N.O.  Subclass: Asteridae; Order: Gentianales; Family: Loganaceae or Strychnine Family


Original proving

Provings:  Allen: Cyclopoedia, V. 5. Cyclop. Drug Path., V. 2. Hahnemann: Fragmenta de viribus. Mat. Med. Pura. Hufeland's Jl., 1797. Hering: Guid. Symptoms, V. 6. Jahr: Symp. Codex.
     Berridge: N. A. J. Hom., V. 21, p. 501.
     Bruckner: A. H. Z., V. 57, p. 164.
     Helbig: Heraklides, V. 1, p. 48.
     Hartl. u Trinks: Mat. Med., V. 3.
     Jorg: Materialien, V. 1.
     Knorre: A. H. Z., V. 6, p. 35.
     Wibmer: Die Arzneimittel, V. 5. (Bradford’s Index).

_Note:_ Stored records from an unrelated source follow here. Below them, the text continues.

(** C2: when two sets of criteria that can be supplied together each give a
    result on their own, supplying both gives the records of the first result
    that are also in the second, in the order of the input; records are
    compared by identity, as references.  On records as the fetcher makes
    them every filtering gives a result, so the equation holds of the three
    results. *)
Theorem filter_conjunction :
  (∀ (Ref : Type) (eq_dec : EqDecision Ref) (deref : Ref → dict)
     (strptime : string → option datetime) (probes : list Ref) (a b : criteria)
     (la lb : list Ref),
     compatible a b →
     filter_by deref strptime probes a = Ok la →
     filter_by deref strptime probes b = Ok lb →
     filter_by deref strptime probes (both a b) = Ok (list_intersection la lb)) ∧
  (∀ (Ref : Type) (eq_dec : EqDecision Ref) (deref : Ref → dict)
     (strptime : string → option datetime) (probes : list Ref) (a b : criteria),
     compatible a b →
     Forall (λ p, record_ok strptime (deref p)) probes →
     ∃ la lb,
       filter_by deref strptime probes a = Ok la ∧
       filter_by deref strptime probes b = Ok lb ∧
       filter_by deref strptime probes (both a b) = Ok (list_intersection la lb)).
Proof.
  assert (∀ (Ref : Type) (eq_dec : EqDecision Ref) (deref : Ref → dict)
     (strptime : string → option datetime) (probes : list Ref) (a b : criteria)
     (la lb : list Ref),
     compatible a b →
     filter_by deref strptime probes a = Ok la →
     filter_by deref strptime probes b = Ok lb →
     filter_by deref strptime probes (both a b) = Ok (list_intersection la lb))
    as Hgeneral.
  { intros Ref ? deref strptime probes a b la lb. unfold filter_by.
    intros Hab [Ha ->]%filter_probes_returns [Hb ->]%filter_probes_returns.
    rewrite Forall_forall in Ha, Hb.
    rewrite filter_probes_tested.
    - f_equal. rewrite list_intersection_filter. apply filter_iff_on.
      intros p Hp. destruct (Ha p Hp) as [x Hx], (Hb p Hp) as [y Hy].
      unfold keeps. rewrite (rejects_both strptime a b _ x y Hab Hx Hy), Hx, Hy.
      destruct x, y; naive_solver.
    - apply Forall_forall. intros p Hp.
      destruct (Ha p Hp) as [x Hx], (Hb p Hp) as [y Hy].
      exists (x || y). by apply rejects_both. }
  split; [exact Hgeneral|].
  intros Ref ? deref strptime probes a b Hab Hok.
  assert (∀ c, ∃ out, filter_by deref strptime probes c = Ok out) as Htotal.
  { intros c. eexists. unfold filter_by. apply filter_probes_tested.
    eapply Forall_impl; [exact Hok|]. intros p. apply rejects_total. }
  destruct (Htotal a) as [la Ha], (Htotal b) as [lb Hb].
  exists la, lb. split; [done|]. split; [done|]. by apply Hgeneral.
Qed.

(** The two records, each named twice, filtered by country, by date and by
    status, alone and together. *)
Lemma filter_conjunction_witness :
  compatible Scenario.by_country Scenario.by_date ∧
  Forall (λ p, record_ok Strptime.strptime (Scenario.store p)) Scenario.addresses ∧
  filter_by Scenario.store Strptime.strptime Scenario.addresses Scenario.by_country
  = Ok [0; 0]%nat ∧
  filter_by Scenario.store Strptime.strptime Scenario.addresses Scenario.by_date
  = Ok [1; 1]%nat ∧
  filter_by Scenario.store Strptime.strptime Scenario.addresses Scenario.by_status
  = Ok [0; 0]%nat ∧
  filter_by Scenario.store Strptime.strptime Scenario.addresses
    (both Scenario.by_country Scenario.by_date) = Ok [] ∧
  filter_by Scenario.store Strptime.strptime Scenario.addresses
    (both Scenario.by_country Scenario.by_status) = Ok [0; 0]%nat ∧
  ∃ la lb,
    filter_by Scenario.store Strptime.strptime Scenario.addresses Scenario.by_country
    = Ok la ∧
    filter_by Scenario.store Strptime.strptime Scenario.addresses Scenario.by_date
    = Ok lb ∧
    filter_by Scenario.store Strptime.strptime Scenario.addresses
      (both Scenario.by_country Scenario.by_date) = Ok (list_intersection la lb).
Proof.
  assert (compatible Scenario.by_country Scenario.by_date) as Hcd
    by (repeat split; intros u v; discriminate).
  assert (compatible Scenario.by_country Scenario.by_status) as Hcs
    by (repeat split; intros u v; discriminate).
  assert (record_ok Strptime.strptime Scenario.probe1) as H1.
  { split; [by eexists|]. split; [by eexists|]. split.
    - eexists. split; [reflexivity|]. right. by eexists.
    - eexists. split; [reflexivity|]. by left. }
  assert (record_ok Strptime.strptime Scenario.probe2) as H2.
  { split; [by eexists|]. split; [by eexists|]. split.
    - eexists. split; [reflexivity|]. by left.
    - eexists. split; [reflexivity|]. by left. }
  assert (Forall (λ p, record_ok Strptime.strptime (Scenario.store p))
            Scenario.addresses) as Hok
    by (do 2 (constructor; [exact H2|]; constructor; [exact H1|]); constructor).
  split; [exact Hcd|]. split; [exact Hok|]. do 3 (split; [reflexivity|]).
  split; [|split].
  - exact (proj1 filter_conjunction nat _ Scenario.store Strptime.strptime
             Scenario.addresses Scenario.by_country Scenario.by_date
             [0; 0]%nat [1; 1]%nat Hcd eq_refl eq_refl).
  - exact (proj1 filter_conjunction nat _ Scenario.store Strptime.strptime
             Scenario.addresses Scenario.by_country Scenario.by_status
             [0; 0]%nat [0; 0]%nat Hcs eq_refl eq_refl).
  - exact (proj2 filter_conjunction nat _ Scenario.store Strptime.strptime
             Scenario.addresses Scenario.by_country Scenario.by_date Hcd Hok).
Defined.

(** ** The fetcher *)

Section fetcher_facts.

Variable requests_get : string → result response.
Variable fromtimestamp_strftime : pyval → result string.

#[local] Abbreviation get_probe_info := (get_probe_info requests_get fromtimestamp_strftime).
#[local] Abbreviation main_loop := (main_loop requests_get fromtimestamp_strftime).
#[local] Abbreviation probe_record := (probe_record fromtimestamp_strftime).
#[local] Abbreviation format_timestamp := (format_timestamp fromtimestamp_strftime).

Lemma main_loop_app (ids1 ids2 : list Z) (probes : list dict) :
  main_loop (ids1 ++ ids2) probes = main_loop ids1 probes ≫= main_loop ids2.
Proof.
  revert probes. induction ids1 as [|i ids1 IH]; intros probes; simpl; [done|].
  destruct (get_probe_info i); simpl; [apply IH|done].
Qed.

Lemma get_probe_info_non_200 (probe_id : Z) (resp : response) :
  requests_get (API_URL_format (pretty probe_id)) = Ok resp →
  status_code resp ≠ 200 →
  get_probe_info probe_id = Ok None.
Proof.
  intros Hget Hstatus. unfold Fetcher.get_probe_info. rewrite Hget. simpl.
  by apply Z.eqb_neq in Hstatus as ->.
Qed.

Lemma range_split (a i b : Z) :
  a ≤ i < b → range a b = range a i ++ i :: range (i + 1) b.
Proof.
  intros H. unfold range.
  replace (b - a) with ((i - a) + (b - i)) by lia.
  rewrite seqZ_app by lia. f_equal.
  replace (a + (i - a)) with i by lia.
  rewrite seqZ_cons by lia. f_equal. f_equal; lia.
Qed.

Lemma probe_record_inv (data : pyval) (r : dict) :
  probe_record data = Ok r →
  ∃ d lon lat st first last tags,
    data = PDict d ∧
    geometry_coordinates (default PNone (dict_lookup d "geometry")) = Ok (lon, lat) ∧
    get (default (PDict []) (dict_lookup d "status")) "name" (PStr "Unknown") = Ok st ∧
    format_timestamp (default PNone (dict_lookup d "first_connected")) = Ok first ∧
    format_timestamp (default PNone (dict_lookup d "last_connected")) = Ok last ∧
    tags_field data = Ok tags ∧
    r = [("ID", default NA (dict_lookup d "id"));
         ("IPv4", default NA (dict_lookup d "address_v4"));
         ("ASN", default NA (dict_lookup d "asn_v4"));
         ("Pays", default NA (dict_lookup d "country_code"));
         ("Longitude", lon); ("Latitude", lat); ("Status", st);
         ("First Connected", first); ("Last Connected", last); ("Tags", tags)].
Proof.
  unfold Fetcher.probe_record.
  destruct data as [| | | | |?|d]; try done. simpl.
  destruct (geometry_coordinates _) as [[lon lat]|] eqn:Hg; [|done]. simpl.
  destruct (get (default (PDict []) _) "name" _) as [st|] eqn:Hst; [|done]. simpl.
  destruct (Fetcher.format_timestamp _ (default PNone (dict_lookup d "first_connected")))
    as [first|] eqn:Hf; [|done]. simpl.
  destruct (Fetcher.format_timestamp _ (default PNone (dict_lookup d "last_connected")))
    as [last|] eqn:Hl; [|done]. simpl.
  destruct (tags_field (PDict d)) as [tags|] eqn:Ht; [|done]. simpl.
  intros [= <-]. by exists d, lon, lat, st, first, last, tags.
Qed.

Lemma main_loop_records (ids : list Z) (probes out : list dict) :
  main_loop ids probes = Ok out →
  ∀ r, r ∈ out → r ∈ probes ∨ ∃ j, j ∈ ids ∧ get_probe_info j = Ok (Some r).
Proof.
  revert probes. induction ids as [|i ids IH]; intros probes; simpl.
  - intros [= <-] r Hr. by left.
  - destruct (get_probe_info i) as [info|] eqn:Hi; simpl; [|done].
    intros H r Hr. destruct (IH _ H r Hr) as [Hin|(j & Hj & Hget)].
    + destruct info as [record|]; [|by left].
      destruct record as [|item record]; [by left|].
      apply elem_of_app in Hin as [Hin|Hin%list_elem_of_singleton]; [by left|].
      subst r. right. exists i. split; [by left|done].
    + right. exists j. split; [by right|done].
Qed.

Lemma get_probe_info_some (j : Z) (r : dict) :
  get_probe_info j = Ok (Some r) →
  ∃ resp data, requests_get (API_URL_format (pretty j)) = Ok resp ∧
               status_code resp = 200 ∧ json resp = Ok data ∧
               probe_record data = Ok r.
Proof.
  unfold Fetcher.get_probe_info.
  destruct (requests_get _) as [resp|]; simpl; [|done].
  destruct (status_code resp =? 200) eqn:Hs; [|done].
  destruct (json resp) as [data|] eqn:Hd; simpl; [|done].
  destruct (probe_record data) as [record|] eqn:Hr; simpl; [|done].
  intros [= <-]. exists resp, data. by apply Z.eqb_eq in Hs.
Qed.

End fetcher_facts.

(** C3: when the response to the request for [probe_id] has a status other
    than 200, [get_probe_info] returns [None] and raises nothing; the loop of
    the driver then ends with the list it would have without that identifier,
    in any list of identifiers and in the range of [main]; and when the
    server answers each request with the probe asked for, no record of the
    list the driver accumulates has that identifier as its ID. *)
Theorem non_200_is_skipped (requests_get : string → result response)
    (fromtimestamp_strftime : pyval → result string) (probe_id : Z)
    (resp : response) :
  requests_get (API_URL_format (pretty probe_id)) = Ok resp →
  status_code resp ≠ 200 →
  get_probe_info requests_get fromtimestamp_strftime probe_id = Ok None ∧
  (∀ (before after : list Z) (probes : list dict),
     main_loop requests_get fromtimestamp_strftime (before ++ probe_id :: after) probes
     = main_loop requests_get fromtimestamp_strftime (before ++ after) probes) ∧
  (∀ start_id end_id : Z,
     start_id ≤ probe_id ≤ end_id →
     collect_probes requests_get fromtimestamp_strftime start_id end_id
     = main_loop requests_get fromtimestamp_strftime
         (range start_id probe_id ++ range (probe_id + 1) (end_id + 1)) []) ∧
  (honest requests_get →
   ∀ (start_id end_id : Z) (out : list dict) (r : dict),
     collect_probes requests_get fromtimestamp_strftime start_id end_id = Ok out →
     r ∈ out → getitem r "ID" ≠ Ok (PInt probe_id)).
Proof.
  intros Hget Hstatus.
  pose proof (get_probe_info_non_200 _ fromtimestamp_strftime _ _ Hget Hstatus) as Hnone.
  assert (∀ before after probes,
    main_loop requests_get fromtimestamp_strftime (before ++ probe_id :: after) probes
    = main_loop requests_get fromtimestamp_strftime (before ++ after) probes) as Hskip.
  { intros before after probes. rewrite !main_loop_app.
    destruct (main_loop _ _ before probes) as [acc|]; [|done].
    simpl. by rewrite Hnone. }
  split; [done|]. split; [done|]. split.
  - intros start_id end_id Hrange. unfold collect_probes.
    rewrite (range_split start_id probe_id (end_id + 1)) by lia. apply Hskip.
  - intros Hhonest start_id end_id out r Hout Hr HID.
    destruct (main_loop_records _ _ _ _ _ Hout r Hr) as [Hin|(j & _ & Hj)].
    { by apply elem_of_nil in Hin. }
    apply get_probe_info_some in Hj as (resp' & data & Hget' & Hs' & Hdata & Hrec).
    destruct (Hhonest j resp' data Hget' Hs' Hdata) as (d & -> & Hid).
    apply probe_record_inv in Hrec
      as (d' & lon & lat & st & first & last & tags & [= <-] & _ & _ & _ & _ & _ & ->).
    unfold getitem in HID. simpl in HID. rewrite Hid in HID. simpl in HID.
    injection HID as ->. rewrite Hget in Hget'. by injection Hget' as <-.
Qed.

Description of the substance

Botanical Information:  The plant is a tall, woody, climbing shrub found in the Philippine Islands. The ovate glabrous leaves are in opposite pairs; white tubular flowers give rise to a large puriform berry, about 10 cm. in diameter, which contains up to 24 pebble-like seeds, embedded in a bitter pulp.
     The seeds are heavy, hard, somewhat pyramidal in shape with flattish sides and roughly 20 mm. by 15 mm. in size. The color is greyish or reddish black, the surface smooth with few or no hairs, and if fractured the endosperm is seen to be translucent and to enclose an irregular hollow cavity in which an oblong embryo. The seeds are inodorous but are intensely bitter in taste. One characteristic of the Ignatia subject is bitterness of spirit.
     The seeds, which are used for preparation of the mother tincture, contain proportionately more strychnine than those of Nux vomica. The powdered seeds contain 2.5 to 3 per cent. of strychnine and brucine. (Gibson’s Studies of Remedies).

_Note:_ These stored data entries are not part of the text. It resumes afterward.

(** * Hiring-platform backend: the service layer over its relational store

    The services of [src/api/services] are embedded as pure functions over
    tables (lists of rows).  A service method that throws returns [inl e]
    with the table untouched (every throw in the embedded methods happens
    before the first write, or inside a transaction that rolls back); a method
    that returns gives [inr v] and the table after its writes.

    Conventions:
    - a UUID is a natural number; the database's uuid generator is
      [fresh], one more than the largest identifier in the table;
    - a [timestamptz] is an integer (milliseconds since the epoch);
    - [repository.save] of a loaded entity rewrites the row that carries
      its primary key;
    - only the columns the embedded methods read or write are kept;
    - requests are served one after the other: each method runs to its end
      on the tables the previous one left. *)

From Stdlib Require Import List Arith ZArith Lia Bool String Ascii Sorted Permutation.
Import ListNotations.

Definition uuid := nat.
Definition timestamptz := Z.

(** ** Exceptions of [@nestjs/common] thrown by the services *)

Inductive HttpException : Type :=
| BadRequestException
| NotFoundException
| ForbiddenException
| ConflictException
| InternalServerErrorException.

Definition Result (A : Type) : Type := (HttpException + A)%type.

Definition throw {A : Type} (e : HttpException) : Result A := inl e.
Definition ret {A : Type} (a : A) : Result A := inr a.

(** ** [src/db/enums] *)

Inductive CompanyRole := OWNER | ADMIN | RECRUITER.
Inductive MemberStatus := ACTIVE | INVITED | REVOKED.
Inductive JobStatus := JOB_DRAFT | JOB_ACTIVE | JOB_CLOSED.
Inductive JobVisibility := PUBLIC | PRIVATE.
Inductive ApplicationStatus := APPLIED | ACCEPTED | REJECTED | WITHDRAWN.

Definition CompanyRole_eqb (a b : CompanyRole) : bool :=
  match a, b with
  | OWNER, OWNER | ADMIN, ADMIN | RECRUITER, RECRUITER => true
  | _, _ => false
  end.

Definition MemberStatus_eqb (a b : MemberStatus) : bool :=
  match a, b with
  | ACTIVE, ACTIVE | INVITED, INVITED | REVOKED, REVOKED => true
  | _, _ => false
  end.

Definition JobStatus_eqb (a b : JobStatus) : bool :=
  match a, b with
  | JOB_DRAFT, JOB_DRAFT | JOB_ACTIVE, JOB_ACTIVE | JOB_CLOSED, JOB_CLOSED => true
  | _, _ => false
  end.

Definition JobVisibility_eqb (a b : JobVisibility) : bool :=
  match a, b with
  | PUBLIC, PUBLIC | PRIVATE, PRIVATE => true
  | _, _ => false
  end.

Definition ApplicationStatus_eqb (a b : ApplicationStatus) : bool :=
  match a, b with
  | APPLIED, APPLIED | ACCEPTED, ACCEPTED
  | REJECTED, REJECTED | WITHDRAWN, WITHDRAWN => true
  | _, _ => false
  end.

(** ** Generic repository operations *)

Section Repository.
Context {Row : Type} (pk : Row -> uuid).

(** [count({ where })] *)
Definition count (where_ : Row -> bool) (t : list Row) : nat :=
  List.length (filter where_ t).

(** [save(entity)] for an entity that was loaded from the table. *)
Definition save (e : Row) (t : list Row) : list Row :=
  map (fun r => if pk r =? pk e then e else r) t.

(** Identifier handed out by the database for a new row. *)
Definition fresh (t : list Row) : uuid := S (list_max (map pk t)).

(** [createQueryBuilder().update().set(..).where(..).execute()] *)
Definition update_where (where_ : Row -> bool) (set : Row -> Row)
    (t : list Row) : list Row :=
  map (fun r => if where_ r then set r else r) t.
End Repository.

(** ** [src/db/entities/company-member.entity.ts] *)

Module CompanyMember.
Record t := mk {
  id : uuid;
  company : uuid;
  user : uuid;
  role : CompanyRole;
  status : MemberStatus
}.

Definition with_role (m : t) (r : CompanyRole) : t :=
  mk (id m) (company m) (user m) r (status m).

Definition with_status (m : t) (s : MemberStatus) : t :=
  mk (id m) (company m) (user m) (role m) s.
End CompanyMember.

(** ** [src/db/entities/user.entity.ts] *)

Module User.
Record t := mk {
  id : uuid;
  email : string;
  is_active : bool
}.
End User.

(** ** [src/api/services/member.service.ts] *)

Module MemberService.
Import CompanyMember.

Definition Table := list CompanyMember.t.

(** [where: { company: { id }, role: OWNER, status: ACTIVE }] *)
Definition isActiveOwnerOf (companyId : uuid) (m : CompanyMember.t) : bool :=
  (company m =? companyId) && CompanyRole_eqb (role m) OWNER
  && MemberStatus_eqb (status m) ACTIVE.

Definition ownerCount (companyId : uuid) (t : Table) : nat :=
  count (isActiveOwnerOf companyId) t.

(** [findOne({ where: { id: memberId, company: { id: companyId } } })] *)
Definition findMembership (companyId memberId : uuid) (t : Table)
    : option CompanyMember.t :=
  find (fun m => (id m =? memberId) && (company m =? companyId)) t.

Definition updateMemberRole (companyId memberId : uuid) (dto_role : CompanyRole)
    (t : Table) : Result (uuid * CompanyRole * MemberStatus) * Table :=
  match findMembership companyId memberId t with
  | None => (throw NotFoundException, t)
  | Some membership =>
      if CompanyRole_eqb (role membership) OWNER
         && negb (CompanyRole_eqb dto_role OWNER)
         && (ownerCount companyId t <=? 1)
      then (throw BadRequestException, t)
      else
        let membership := with_role membership dto_role in
        (ret (id membership, role membership, status membership),
         save id membership t)
  end.

Definition revokeMember (companyId memberId : uuid) (t : Table)
    : Result string * Table :=
  match findMembership companyId memberId t with
  | None => (throw NotFoundException, t)
  | Some membership =>
      if CompanyRole_eqb (role membership) OWNER
         && (ownerCount companyId t <=? 1)
      then (throw BadRequestException, t)
      else
        let membership := with_status membership REVOKED in
        (ret "Member revoked successfully"%string, save id membership t)
  end.

Definition transferOwnership (companyId targetMemberId currentUserId : uuid)
    (t : Table) : Result string * Table :=
  match find (fun m => (company m =? companyId) && (user m =? currentUserId)
                       && CompanyRole_eqb (role m) OWNER
                       && MemberStatus_eqb (status m) ACTIVE) t with
  | None => (throw ForbiddenException, t)
  | Some currentMembership =>
      match find (fun m => (id m =? targetMemberId) && (company m =? companyId)
                           && MemberStatus_eqb (status m) ACTIVE) t with
      | None => (throw NotFoundException, t)
      | Some targetMembership =>
          (* two entity objects, loaded by two queries *)
          let targetMembership := with_role targetMembership OWNER in
          let t1 := save id targetMembership t in
          let currentMembership := with_role currentMembership ADMIN in
          let t2 := save id currentMembership t1 in
          (ret "Ownership transferred successfully"%string, t2)
      end
  end.

(** Requests of the member-management endpoints that can lower the
    number of owners. *)
Inductive Op :=
| Revoke (companyId memberId : uuid)
| RoleChange (companyId memberId : uuid) (role : CompanyRole).

Definition step (t : Table) (o : Op) : Table :=
  match o with
  | Revoke c m => snd (revokeMember c m t)
  | RoleChange c m r => snd (updateMemberRole c m r t)
  end.

Definition run (ops : list Op) (t : Table) : Table := fold_left step ops t.

(** [InviteMemberSchema] *)
Record InviteMemberDto := mkInviteDto {
  dto_email : string;
  dto_role : CompanyRole
}.

(** [where: { company: { id }, user: { id } }] *)
Definition isMemberOf (companyId userId : uuid) (m : CompanyMember.t) : bool :=
  (company m =? companyId) && (user m =? userId).

(** The [invited_by] column is written here and read nowhere; it is not
    kept in the row. *)
Definition inviteMember (companyId : uuid) (dto : InviteMemberDto)
    (inviterId : uuid) (users : list User.t) (t : Table)
    : Result (uuid * string * CompanyRole * MemberStatus) * Table :=
  match find (fun u => String.eqb (User.email u) (dto_email dto)) users with
  | None => (throw NotFoundException, t)
  | Some invitee =>
      match find (isMemberOf companyId (User.id invitee)) t with
      | Some _ => (throw BadRequestException, t)
      | None =>
          let membership :=
            mk (fresh id t) companyId (User.id invitee) (dto_role dto) ACTIVE in
          (ret (id membership, dto_email dto, role membership,
                status membership),
           t ++ [membership])
      end
  end.

(** Every request of the member-management endpoints that writes. *)
Inductive Request :=
| ReqInvite (companyId : uuid) (dto : InviteMemberDto) (inviterId : uuid)
    (users : list User.t)
| ReqRevoke (companyId memberId : uuid)
| ReqRoleChange (companyId memberId : uuid) (role : CompanyRole)
| ReqTransfer (companyId targetMemberId currentUserId : uuid).

Definition serve (t : Table) (r : Request) : Table :=
  match r with
  | ReqInvite c dto i users => snd (inviteMember c dto i users t)
  | ReqRevoke c m => snd (revokeMember c m t)
  | ReqRoleChange c m r => snd (updateMemberRole c m r t)
  | ReqTransfer c m u => snd (transferOwnership c m u t)
  end.

Definition serveAll (rs : list Request) (t : Table) : Table :=
  fold_left serve rs t.

(** Number of membership rows of the pair (tenant, actor). *)
Definition memberCount (companyId userId : uuid) (t : Table) : nat :=
  count (isMemberOf companyId userId) t.
End MemberService.

Section Listing.
Context {Row : Type} (created_at : Row -> timestamptz).

(** [order: { created_at: 'DESC' }], ties kept in table order. *)
Fixpoint insertDesc (r : Row) (l : list Row) : list Row :=
  match l with
  | [] => [r]
  | x :: l' =>
      if (created_at x <? created_at r)%Z then r :: l
      else x :: insertDesc r l'
  end.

A small tree. Stem erect, branches opposite, glabrous, leaves petiolate, ovate opposite, acute, 12.5 - 18 cm. long. Flowers numerous,while, long, in small axillary panicles having the odour of jasmine. Fruit pear shaped having seeds 20 - 24 in number, imbedded in a bitter pulp. Seeds having a shape like almond but irregular, apparently from compression while soft, blackish grey or clear brown in colour with a brownish horny, translucent shell, very hard and difficult to split. appearing glabrous, but having fine down, odourless, with a lasting bitter taste.
     Macroscopical: Beans are heavy, hard, angularly ovate with obtuse angles, from 20 to 30 mm in length and about 15mm in breadth and thickness, externally greyish or reddish - black, nearly smooth with few or no hairs, fracture granular and translucid in small fragments, a small irregular cavity in the centre.
     Microscopical: Greyish brown, exhibiting thin cells of the epidermis and the subjacent layer of the seed coat, polygonal cells with thickened pitted walls; hairs characteristic, spreading and thickened at the base and heavy linear markings; endosperm tissue, the outer cells small, contents granular, the inner larger, with thickened walls, lumen irregular in size and shape. (Pharmcopea).

This is the seed of the  strychnos ignatii,  a climbing bush of the genus  strychnos,  which, like the  strychnos nux vomica,  grows on the Philippine Island, and in India, where it goes by the name of  papreta.  It is known that the name of  St. Ignatius' bean,  was given to this seed, by Father Camelli, in honor of the founder of the order of the Jesuits. The fruit of the  strychnos Ignatii,  which is of the size of a small melon, or a large pear, is ovoid, smooth, and contains from fifteen to twenty seeds, which are of an irregular shape, angular, hard, of the size of olives, o a pale - brown color, and striated on the outside, inodorous, but very bitter. (Teste’s Homeopathic Materia Medica).

Habitat: Phillipine Islands and in China. (Pharmacopea).